Czy może być coś bardziej upiornego, niż śmierć dziecka z rąk ojca?
Prokuratura rejonowa w Pszczynie prowadzi postępowanie w sprawie wczorajszego tragicznego wypadku w Bestwinie. 32-letni mężczyzna śmiertelnie potrącił tam swoja dwuletnią córkę. – czytamy w portalu rmf24.pl
Na razie nie udało się go przesłuchać ojca dziewczynki. 32-latek ze względu na stan psychiczny jest pod opieką lekarzy.
Ze wstępnych ustaleń wynika, że mężczyzna potrącił córkę wjeżdżając tyłem na teren swojej posesji.
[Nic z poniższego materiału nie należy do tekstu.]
(** * Utterance generator: normalisation, fallback, persistence, housekeeping

    A shallow embedding of the three Python scripts of the repository

      - [src/main.py]            (ADK client, direct-API fallback, CSV output)
      - [src/main_simple.py]     (direct-API client only, CSV output)
      - [src/manage_outputs.py]  (listing and cleaning of the dated output folders)

    Python [str] values are sequences of Unicode code points, so a string is
    a [list N] here; the interpreter's character tables ([str.isspace],
    [str.isdigit]) are written out as code-point ranges.  Effects (printing,
    the file system, the clock, exceptions) are threaded through one small
    state-and-exception monad. *)

From Stdlib Require Import Ascii String.
From stdpp Require Import gmap list sorting.

Open Scope N_scope.
Open Scope list_scope.

(** ** Python strings *)

Abbreviation pystr := (list N).

(** An ASCII literal as a Python string. *)
Definition py (s : string) : pystr := N_of_ascii <$> list_ascii_of_string s.

(** Truth value of a string: [bool(s)], true when [s] is not empty. *)
Definition truthy (s : pystr) : bool :=
  match s with [] => false | _ :: _ => true end.

Definition in_ranges (table : list (N * N)) (c : N) : bool :=
  existsb (fun r => (fst r <=? c) && (c <=? snd r)) table.

(** [str.isspace] on one character: the code points [str.strip()] removes. *)
Definition space_ranges : list (N * N) :=
  [(9, 13); (28, 32); (133, 133); (160, 160); (5760, 5760); (8192, 8202);
   (8232, 8233); (8239, 8239); (8287, 8287); (12288, 12288)].

Definition isspace (c : N) : bool := in_ranges space_ranges c.

(** [str.isdigit] on one character: Numeric_Type Decimal or Digit, as of
    Unicode 14.0 (CPython 3.11). *)
Definition digit_ranges : list (N * N) :=
  [(48, 57); (178, 179); (185, 185); (1632, 1641); (1776, 1785); (1984, 1993);
   (2406, 2415); (2534, 2543); (2662, 2671); (2790, 2799); (2918, 2927);
   (3046, 3055); (3174, 3183); (3302, 3311); (3430, 3439); (3558, 3567);
   (3664, 3673); (3792, 3801); (3872, 3881); (4160, 4169); (4240, 4249);
   (4969, 4977); (6112, 6121); (6160, 6169); (6470, 6479); (6608, 6618);
   (6784, 6793); (6800, 6809); (6992, 7001); (7088, 7097); (7232, 7241);
   (7248, 7257); (8304, 8304); (8308, 8313); (8320, 8329); (9312, 9320);
   (9332, 9340); (9352, 9360); (9450, 9450); (9461, 9469); (9471, 9471);
   (10102, 10110); (10112, 10120); (10122, 10130); (42528, 42537);
   (43216, 43225); (43264, 43273); (43472, 43481); (43504, 43513);
   (43600, 43609); (44016, 44025); (65296, 65305); (66720, 66729);
   (68160, 68163); (68912, 68921); (69216, 69224); (69714, 69722);
   (69734, 69743); (69872, 69881); (69942, 69951); (70096, 70105);
   (70384, 70393); (70736, 70745); (70864, 70873); (71248, 71257);
   (71360, 71369); (71472, 71481); (71904, 71913); (72016, 72025);
   (72784, 72793); (73040, 73049); (73120, 73129); (92768, 92777);
   (92864, 92873); (93008, 93017); (120782, 120831); (123200, 123209);
   (123632, 123641); (125264, 125273); (127232, 127242); (130032, 130041)].

Definition isdigit (c : N) : bool := in_ranges digit_ranges c.

(** The longest prefix of [l] whose elements satisfy [p]. *)
Fixpoint take_while {A} (p : A -> bool) (l : list A) : list A :=
  match l with
  | x :: l' => if p x then x :: take_while p l' else []
  | [] => []
  end.
(** * AutoMinds Voice: the persistent memory core of [app.py]

    A shallow embedding of the SQLite-backed memory system of the voice
    service (message log, long-term facts, summaries), of the keyword fact
    extractor, of the post-call summarizer and of the JSON export/import
    used for the Drive backup, together with the properties of these
    functions.

    Conventions of the embedding.
    - Python [str] values are [string]s whose characters are the code
      points below 256; [lower] and [strip] are Python's [str.lower] and
      [str.strip] on that range.
    - A Python value that comes out of [json.loads] is a [pyval].
    - A function that can raise returns [exec]; [Raise] carries the
      exception class.
    - The three tables are lists of rows in insertion order; a row carries
      its AUTOINCREMENT id; the columns declared [TEXT NOT NULL] hold a
      [string], since SQLite stores every bound number as text there.
      No row is ever deleted, so the id sequence of [messages] and of
      [summaries] is at their largest id; the sequence of [memories] is
      kept apart, because an ignored INSERT OR IGNORE uses up an id.
    - [datetime.now(timezone.utc).isoformat()] is an input: the functions
      that read the clock take the reading(s) as an argument.
    - The storage lock only serialises the calls; each function below is
      one such serialised call. *)

From Stdlib Require Import List Bool Arith ZArith Lia String Ascii.
From Stdlib Require Import DecimalString Permutation PrimFloat.
Import ListNotations.
Open Scope string_scope.

(** ** Python text primitives *)

Module PyStr.

(** [str.lower] on one code point below 256: A-Z and the Latin-1 capitals
    (0xC0-0xDE except the multiplication sign 0xD7) move up by 32. *)
Definition lower_char (c : ascii) : ascii :=
  let n := nat_of_ascii c in
  if (((65 <=? n) && (n <=? 90))
      || ((192 <=? n) && (n <=? 222) && negb (n =? 215)))%nat
  then ascii_of_nat (n + 32) else c.

Fixpoint lower (s : string) : string :=
  match s with
  | EmptyString => EmptyString
  | String c r => String (lower_char c) (lower r)
  end.

(** [str.isspace] on one code point below 256. *)
Definition is_space (c : ascii) : bool :=
  let n := nat_of_ascii c in
  (((9 <=? n) && (n <=? 13)) || ((28 <=? n) && (n <=? 32))
   || (n =? 133) || (n =? 160))%nat.

Fixpoint lstrip (s : string) : string :=
  match s with
  | EmptyString => EmptyString
  | String c r => if is_space c then lstrip r else s
  end.

Fixpoint rev (s : string) : string :=
  match s with
  | EmptyString => EmptyString
  | String c r => rev r ++ String c EmptyString
  end.

Definition rstrip (s : string) : string := rev (lstrip (rev s)).

(** [s.strip()] *)
Definition strip (s : string) : string := rstrip (lstrip s).

(** [s.startswith(p)] *)
Fixpoint startswith (p s : string) : bool :=
  match p, s with
  | EmptyString, _ => true
  | String a p', String b s' => Ascii.eqb a b && startswith p' s'
  | String _ _, EmptyString => false
  end.

(** [kw in s]: [kw] occurs in [s] as a substring. *)
Fixpoint contains (kw s : string) : bool :=
  startswith kw s
  || match s with
     | EmptyString => false
     | String _ r => contains kw r
     end.

(** [s[n:]] *)
Fixpoint drop (n : nat) (s : string) : string :=
  match n, s with
  | O, _ => s
  | S n', String _ r => drop n' r
  | S _, EmptyString => EmptyString
  end.

(** The text after the first occurrence of [sep], if [sep] occurs. *)
Fixpoint after_first (sep s : string) : option string :=
  if startswith sep s then Some (drop (String.length sep) s)
  else match s with
       | EmptyString => None
       | String _ r => after_first sep r
       end.

(** The text before the last occurrence of [sep], if [sep] occurs;
    found by scanning from the right, as [rsplit] does. *)
Definition before_last (sep s : string) : option string :=
  match after_first (rev sep) (rev s) with
  | Some r => Some (rev r)
  | None => None
  end.

Definition newline : string := String (ascii_of_nat 10) EmptyString.

(** ["\n".join(parts)] *)
Fixpoint join_lines (parts : list string) : string :=
  match parts with
  | [] => EmptyString
  | [p] => p
  | p :: rest => p ++ newline ++ join_lines rest
  end.

End PyStr.

Open Scope list_scope.

(** ** Python values, exceptions *)

(** A value as [json.loads] builds it; a [dict] keeps its items in order. *)
#[local] Unset Elimination Schemes.
Inductive pyval : Type :=
| PNone
| PBool (b : bool)
| PInt (n : Z)
| PFloat (f : float)
| PStr (s : string)
| PList (l : list pyval)
| PDict (d : list (string * pyval)).
#[local] Set Elimination Schemes.

(** The exception classes the modelled code can meet. [SqliteError] is
    any exception of the [sqlite3] module (a parameter of an unsupported
    type, a NOT NULL violation); [ExternalError] is whatever the model
    client raises. *)
Inductive exn : Type :=
| AttributeError | IndexError | KeyError | TypeError | ValueError
| OverflowError | SqliteError | ExternalError.

Inductive exec (A : Type) : Type :=
| Done (a : A)
| Raise (e : exn).
Arguments Done {A} a.
Arguments Raise {A} e.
Wiadomo, że był trzeźwy.
Prokuratorskie postępowanie będzie prowadzone w sprawie spowodowania wypadku ze skutkiem śmiertelnym. Śledczy mają też ustalić, pod czyja opieką było dziecko. Wczoraj przeprowadzili oględziny miejsca wypadku i zabezpieczyli samochód. Zlecono także sekcję zwłok dwulatki.
Jak usłyszała w prokuraturze dziennikarka RMF.FM, naocznych świadków tego wypadku nie ma.